—Le lépreux triomphe! s'écria le Malais; il descend sur l'âme de son noir assassin.
En effet, le faucon tomba comme la foudre sur sa victime, l'enveloppa de ses ailes, et tous deux tombèrent à terre.
Le chef se frotta joyeusement les mains et courut à l'endroit où étaient tombés les deux oiseaux. Ce fut avec une sorte de cri sauvage que le Malais nous apprit le résultat de la victoire. Le corbeau était bien mort; quant au faucon, triomphalement perché sur la branche d'un arbre, il parut attendre notre départ pour commencer son repas.
C'était donc sous la protection de ce fougueux personnage que nous étions placés; mais je dois dire qu'à part les rages insensées dont il se sentait quelquefois invinciblement atteint, c'était un brave et bon compagnon. Doué d'une très-grande sagacité, le chef était un excellent guide et nous faisait prendre toutes les précautions possibles afin d'éviter la rencontre des peuplades dont nous traversions les districts.
Un constant exercice avait rendu les sens du Malais excessivement fins; il pouvait distinguer les objets, leur forme et leur couleur, avant même que nous les eussions aperçus, et son ouïe était plus vive que celle d'un chien.

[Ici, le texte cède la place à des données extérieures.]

(* ===== verification/SingleUse.v ===== *)
(** * Taken once

    A code, and a refresh token, is taken by one request at most over the
    SQLite store ([code_taken_once], [refresh_taken_once]).  The store consumes a
    row by one UPDATE that matches it only while it is
    not spent.  No lock protects it, and none is needed: [take key] is that
    statement, [gone key] what it leaves and what everything else keeps. *)
From S2P Require Import Prelude GoTime GoText GoUrl Encoding Errors Domain Database Lockout PendingLogins World Run Metrics Store.
From S2P Require Import FileStore FileLaws StoreFacts Exec Sqlite Keys Password Jwt Totp Csrf Session AuthService Passkeys Account Authorize TokenService.
From S2P Require Import Interleaving Http Middleware Server Completion SqliteFacts.
#[local] Open Scope Z_scope.
#[local] Open Scope go_scope.


Section once.
Context `{Env} (asked : string -> Prop) (take : string -> Tx Z) (gone : string -> Database -> Prop).
Hypothesis take_gone : forall c db n db', take c db = inr (n, db') -> rowsAffected n = true -> gone c db'.
Hypothesis gone_take : forall c db n db', gone c db -> take c db = inr (n, db') -> rowsAffected n = false.

Definition spares {A} (m : Tx A) : Prop := forall c db a db', asked c -> gone c db -> m db = inr (a, db') -> gone c db'.
Hypothesis take_spares : forall c, spares (take c).

Lemma spares_bind {A B} (m : Tx A) (k : A -> Tx B) : spares m -> (forall a, spares (k a)) -> spares (tx_bind m k).
Proof.
  intros Hm Hk c db b db' Hc Hg. unfold tx_bind. destruct (m db) as [e|[a db1]] eqn:E; [done|].
  apply Hk; [done|]. by eapply Hm.
Qed.

Definition spares_event {X} (e : Ev X) : Prop := match e with ESql f => forall t, spares (f t) | _ => True end.
Fixpoint harmless {A} (p : Prog A) : Prop :=
  match p with
  | Ret _ => True
  | Vis e k => spares_event e /\ forall x, harmless (k x)
  end.

Definition took (r : SqlErr + Z) : bool := match r with inr n => rowsAffected n | inl _ => false end.

(** A program that fails, or takes [c] and fails unless it got it. *)
Inductive seeking {A} (c : string) : Prog (res A) -> Prop :=
| seek_event X (e : Ev X) k : spares_event e -> (forall x, seeking c (k x)) -> seeking c (Vis e k)
| seek_fail p : harmless p -> fails p -> seeking c p
| seek_take k : (forall r, harmless (k r)) -> (forall r, took r = false -> fails (k r)) ->
    seeking c (Vis (ESql (fun _ => take c)) k).

Inductive part := Seeks (c : string) | Took (c : string) | Missed (c : string) | Bystander.
Definition key_of (r : part) : option string :=
  match r with Seeks c | Took c | Missed c => Some c | Bystander => None end.

Definition acts {A} (w : World) (r : part) (p : Prog (res A)) : Prop :=
  match r with
  | Seeks c => seeking c p
  | Took c => harmless p /\ gone c (w_db w)
  | Missed c => harmless p /\ fails p
  | Bystander => harmless p
  end.

Lemma harmless_bind {A B} (p : Prog A) (f : A -> Prog B) :
  harmless p -> (forall a, harmless (f a)) -> harmless (bind p f).
Proof.
  intros Hp Hf. induction p as [a|X e k IH]; cbn [bind harmless] in *; [apply Hf|]. destruct Hp as [He Hk].
  split; [done|]. intros x. by apply IH.
Qed.

Lemma seeking_bind {A B} c (p : Prog A) (f : A -> Prog (res B)) :
  harmless p -> (forall a, seeking c (f a)) -> seeking c (bind p f).
Proof.
  intros Hp Hf. induction p as [a|X e k IH]; cbn [bind harmless] in *; [apply Hf|]. destruct Hp as [He Hk].
  apply seek_event; [done|]. intros x. by apply IH.
Qed.

(** An event keeps what is gone. *)
Lemma perform_spares {X} (e : Ev X) w c : asked c -> spares_event e -> gone c (w_db w) -> gone c (w_db (perform e w).2).
Proof.
  intros Hc He Hg. destruct e; cbn; repeat case_match; simplify_eq; try exact Hg. cbn. by eapply (He _ _ _ _ _ Hc Hg).
Qed.

(** What a step of one thread does to its part. *)
Record moved {A} (w w' : World) (r r' : part) (p' : Prog (res A)) : Prop := {
  mv_acts : acts w' r' p';
  mv_key : key_of r' = key_of r;
  mv_took : forall c, r' = Took c -> r = Took c \/ ~ gone c (w_db w);
  mv_gone : forall c, asked c -> gone c (w_db w) -> gone c (w_db w');
}.

Lemma take_step {A} c (k : SqlErr + Z -> Prog (res A)) w :
  (forall r, harmless (k r)) -> (forall r, took r = false -> fails (k r)) ->
  exists r', moved w (perform (ESql (fun _ => take c)) w).2 (Seeks c) r' (k (perform (ESql (fun _ => take c)) w).1).
Proof.
  intros Hk Hf. assert (forall c', asked c' -> gone c' (w_db w) -> gone c' (w_db (perform (ESql (fun _ => take c)) w).2))
    as Hkeep by (intros c' Hc'; apply perform_spares; [done|intros t; apply take_spares]).
  revert Hkeep. cbn [perform]. destruct (env_io (w_tick w)); [|intros Hkeep; exists (Missed c); split; try done; split; [done|by apply Hf]..].
  destruct (take c (w_db w)) as [e|[n db]] eqn:Ht; cbn [fst snd]; intros Hkeep.
  { exists (Missed c). split; try done. split; [done|by apply Hf]. }
  destruct (rowsAffected n) eqn:Hn.
  - exists (Took c). split; [split; [done|by eapply take_gone]|done| |done].
    intros c' [= <-]. right. intros Hg. rewrite (gone_take _ _ _ _ Hg Ht) in Hn. done.
  - exists (Missed c). split; try done. split; [done|by apply Hf].
Qed.
(* ===== verification/Ctl.v ===== *)
(** * cmd/idpicoctl/app.go: the command line

    A command is a program that ends in an error or in what it prints: lines,
    and tables whose cells the tab writer lines up.  [store_Backup] is the
    store's online backup when it has one (the SQLite driver's), [usage] the
    text of the usage message. *)
From S2P Require Import Prelude GoTime GoText Encoding GoUrl GoNetip Errors GoDuration Domain Database Lockout.
From S2P Require Import PendingLogins World Run Metrics Store Sqlite Exec StoreFacts Keys Password Totp Csrf.
From S2P Require Import Session AuthService Passkeys Account ClientForm Config AdminHandlers TokenFacts AuthFacts.
From S2P Require Import Scope AccountFacts Maintenance AdminFacts Bootstrap Opening.
From Stdlib Require Import Ascii.
#[local] Open Scope Z_scope.
#[local] Open Scope go_scope.

(** ** Output *)

Inductive cell := Text (s : string) | Truth (b : bool) | Count (n : Z) | Date (t : Z).
Inductive printed := Line (s : string) | Table (rows : list (list cell)).

Definition fail {A} (text : string) : Prog (res A) := ret_err (Plain text).
Definition say (text : string) : Prog (res (list printed)) := ret_ok [Line text].

(** ** The positional argument *)

Section arguments.
Context `{UnicodeTables}.

(** The loop of [parseOne], for at most [fuel] arguments. *)
Fixpoint positional_from (fuel : nat) (fs : FlagSet) (args : list string) (found : list string)
    : option (res (FlagSet * list string)) :=
  match args with
  | [] => Some (Ok (fs, found))
  | _ =>
      match fuel with
      | O => None
      | S fuel =>
          match flag_Parse fs args with
          | Err e => Some (Err e)
          | Ok (fs, []) => Some (Ok (fs, found))
          | Ok (fs, x :: rest) => positional_from fuel fs rest (found ++ [x])
          end
      end
  end.

Definition parseOne (fs : FlagSet) (args : list string) (what : string) : res (FlagSet * string) :=
  match positional_from (length args) fs args [] with
  | Some (Ok (fs, [x])) => Ok (fs, x)
  | Some (Ok _) => Err (Plain ("expected exactly one " +:+ what +:+ " argument"))
  | Some (Err e) => Err e
  | None => Err (Plain "out of fuel")
  end.

Definition flag_string (fs : FlagSet) (name : string) : string :=
  match flag_lookup fs name with Some (FString s) => s | _ => "" end.
Definition flag_bool (fs : FlagSet) (name : string) : bool :=
  match flag_lookup fs name with Some (FBool b) => b | _ => false end.
Definition flag_duration (fs : FlagSet) (name : string) : Z :=
  match flag_lookup fs name with Some (FDuration d) => d | _ => 0 end.
Definition flag_multi (fs : FlagSet) (name : string) : list string :=
  match flag_lookup fs name with Some (FMulti l) => l | _ => [] end.
End arguments.

(** ** Commands *)

Section app.
Context `{Store} `{UnicodeTables} `{KeyLib} `{Argon2}.
Context (usage : string) (keys : KeyService) (store_Backup : option (string -> Prog (res unit))).

Definition randomPassword : Prog (res string) := randomSecret 24.

Definition backup (path : string) : Prog (res (list printed)) :=
  match store_Backup with
  | None => fail "backup needs the sqlite driver; with -driver file, stop the server and copy the data directory"
  | Some b => let? _ := b path in say ("backed up to " +:+ path)
  end.

(** ** Users *)

Definition user_list : Prog (res (list printed)) :=
  let? list := Users_List in
  ret_ok [Table (map Text ["EMAIL"; "NAME"; "ACTIVE"; "VERIFIED"; "ADMIN"; "TWO-STEP"; "ID"]
    :: map (fun u => [Text (user_Email u); Text (user_DisplayName u); Truth (user_Active u);
                      Truth (user_EmailVerified u); Truth (user_Admin u); Truth (TOTPEnabled u); Text (user_ID u)])
         list)].

Definition user_add_flags : FlagSet :=
  [("name", FString ""); ("given-name", FString ""); ("family-name", FString ""); ("password", FString "");
   ("admin", FBool false); ("verified", FBool false); ("inactive", FBool false)].

Definition ctl_user (fs : FlagSet) (id email hash : string) : User := {|
  user_ID := id; user_Email := email; user_PasswordHash := hash; user_DisplayName := flag_string fs "name";
  user_GivenName := flag_string fs "given-name"; user_FamilyName := flag_string fs "family-name";
  user_Active := negb (flag_bool fs "inactive"); user_EmailVerified := flag_bool fs "verified";
  user_Admin := flag_bool fs "admin"; user_TOTPSecret := ""; user_TOTPLastStep := 0; user_RecoveryCodes := [];
  user_CreatedAt := zero_time; user_UpdatedAt := zero_time |}.

Definition user_add (args : list string) : Prog (res (list printed)) :=
  let? (fs, email) := Ret (parseOne user_add_flags args "email") in
  let? (pw, generated) := (if flag_string fs "password" ==? ""
                           then let? pw := randomPassword in ret_ok (pw, true)
                           else ret_ok (flag_string fs "password", false)) in
  let? _ := Ret (ValidatePassword pw) in
  let? hash := HashPassword pw in
  let! id := newUUID in
  let? u := Users_Create (ctl_user fs id email hash) in
  ret_ok (Line ("created user " +:+ user_Email u +:+ " (" +:+ user_ID u +:+ ")")
          :: (if generated : bool then [Line ("password: " +:+ pw)] else [])).

Definition user_passwd (args : list string) : Prog (res (list printed)) :=
  match args with
  | [email; password] =>
      let? u := Users_GetByEmail email in
      let? _ := Ret (ValidatePassword password) in
      let? hash := HashPassword password in
      let? u := Users_Update (user_set_password hash u) in
      let! _ := ignore (Sessions_DeleteByUserID (user_ID u)) in
      let! _ := ignore (Tokens_RevokeByUserID (user_ID u)) in
      say ("password updated for " +:+ user_Email u +:+ "; sessions and refresh tokens revoked")
  | _ => fail "usage: user passwd <email> <password>"
  end.

Definition user_reset_two_step (args : list string) : Prog (res (list printed)) :=
  match args with
  | [email] =>
      let? u := Users_GetByEmail email in
      let? _ := ResetSecondFactors u in
      say ("two-step sign-in reset for " +:+ user_Email u
           +:+ ": authenticator app, passkeys and recovery codes removed")
  | _ => fail "usage: user reset-two-step <email>"
  end.

Definition user_set_admin_cmd (args : list string) : Prog (res (list printed)) :=
  match args with
  | [email; value] =>
      if (value !=? "true") && (value !=? "false") then fail "usage: user set-admin <email> true|false"
      else
        let? u := Users_GetByEmail email in
        let? u := Users_Update (user_set_admin (value ==? "true") u) in
        say (user_Email u +:+ " admin=" +:+ (if user_Admin u then "true" else "false"))
  | _ => fail "usage: user set-admin <email> true|false"
  end.

Definition user_delete (args : list string) : Prog (res (list printed)) :=
  match args with
  | [email] =>
      let? u := Users_GetByEmail email in
      let! _ := ignore (Sessions_DeleteByUserID (user_ID u)) in
      let! _ := ignore (Tokens_RevokeByUserID (user_ID u)) in
      let! _ := ignore (Consents_DeleteByUserID (user_ID u)) in
      let! _ := ignore (Passkeys_DeleteByUserID (user_ID u)) in
      let! _ := ignore (Verification_DeleteByUserID (user_ID u) "") in
      let! _ := ignore (Groups_RemoveUser (user_ID u)) in
      let? _ := Users_Delete (user_ID u) in
      say ("deleted user " +:+ user_Email u)
  | _ => fail "usage: user delete <email>"
  end.

Definition user (cmd : string) (args : list string) : Prog (res (list printed)) :=
  if cmd ==? "list" then user_list
  else if cmd ==? "add" then user_add args
  else if cmd ==? "passwd" then user_passwd args
  else if cmd ==? "reset-two-step" then user_reset_two_step args
  else if cmd ==? "set-admin" then user_set_admin_cmd args
  else if cmd ==? "delete" then user_delete args
  else fail ("unknown user command " +:+ Quote cmd).

(** ** Groups *)

Fixpoint group_rows (l : list Group) : Prog (list (list cell)) :=
  match l with
  | [] => Ret []
  | g :: l =>
      let! ids := Groups_MemberIDs (group_ID g) in
      let! rows := group_rows l in
      Ret ([Text (group_Name g); Count (match ids with Ok ids => length_Z ids | Err _ => 0 end);
            Text (group_Description g)] :: rows)
  end.

Definition group_list : Prog (res (list printed)) :=
  let? list := Groups_List in
  let! rows := group_rows list in
  ret_ok [Table (map Text ["NAME"; "MEMBERS"; "DESCRIPTION"] :: rows)].

Definition group_add (args : list string) : Prog (res (list printed)) :=
  let? (fs, name) := Ret (parseOne [("desc", FString "")] args "name") in
  let! id := newUUID in
  let? g := Groups_Create {| group_ID := id; group_Name := name; group_Description := flag_string fs "desc";
                             group_CreatedAt := zero_time; group_UpdatedAt := zero_time |} in
  say ("created group " +:+ group_Name g).

Definition group_delete (args : list string) : Prog (res (list printed)) :=
  match args with
  | [name] =>
      let? g := Groups_GetByName name in
      let? _ := Groups_Delete (group_ID g) in
      say ("deleted group " +:+ group_Name g)
  | _ => fail "usage: group delete <name>"
  end.

Fixpoint member_lines (ids : list string) : Prog (list printed) :=
  match ids with
  | [] => Ret []
  | id :: ids =>
      let! u := Users_GetByID id in
      let! lines := member_lines ids in
      Ret (match u with Ok u => Line (user_Email u) :: lines | Err _ => lines end)
  end.

Definition group_members (args : list string) : Prog (res (list printed)) :=
  match args with
  | [name] =>
      let? g := Groups_GetByName name in
      let? ids := Groups_MemberIDs (group_ID g) in
      let! lines := member_lines ids in
      ret_ok lines
  | _ => fail "usage: group members <name>"
  end.

Definition group_member (cmd : string) (args : list string) : Prog (res (list printed)) :=
  match args with
  | [name; email] =>
      let? g := Groups_GetByName name in
      let? u := Users_GetByEmail email in
      if cmd ==? "add-member" then
        let? _ := Groups_AddMember (group_ID g) (user_ID u) in
        say ("added " +:+ user_Email u +:+ " to " +:+ group_Name g)
      else
        let? _ := Groups_RemoveMember (group_ID g) (user_ID u) in
        say ("removed " +:+ user_Email u +:+ " from " +:+ group_Name g)
  | _ => fail ("usage: group " +:+ cmd +:+ " <name> <email>")
  end.

Definition group (cmd : string) (args : list string) : Prog (res (list printed)) :=
  if cmd ==? "list" then group_list
  else if cmd ==? "add" then group_add args
  else if cmd ==? "delete" then group_delete args
  else if cmd ==? "members" then group_members args
  else if (cmd ==? "add-member") || (cmd ==? "remove-member") then group_member cmd args
  else fail ("unknown group command " +:+ Quote cmd).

Nous marchions malgré nous avec une désespérante lenteur, et les éléphants étaient obligés de nous creuser des chemins à travers les jungles. Rien ne révélait dans ces solitudes profondes le voisinage des hommes, car il n'y avait ni blé ni culture, et quoique le paysage fût toujours le même, nous rencontrions à chaque instant des animaux inconnus et des oiseaux étrangers à nos souvenirs et à nos regards.
LXXXVII
Pendant la chaleur de la journée et le soir, nous nous exercions à tirer avec une seule balle sur les daims, les sangliers et les paons sauvages, car ces derniers voltigeaient par milliers au-dessus de nos têtes pour aller chercher leurs juchoirs dans les bois. Autant que possible, nous avions soin de chercher du repos loin des arbres, et surtout à une assez grande distance des jungles. Si la nécessité nous mettait dans l'obligation de coucher près des savanes, le chef malais en faisait incendier une partie, afin de chasser les bêtes venimeuses et de purifier l'air.
Quand nous quittâmes les bois, ce fut pour traverser une grande étendue de plaine, couverte d'énormes roseaux, entremêlés de cannes aussi hautes que de jeunes sapins. Si les éléphants sauvages ne s'étaient pas créé un chemin que nous suivions sur leurs traces, il nous eût été impossible de traverser ce sauvage désert.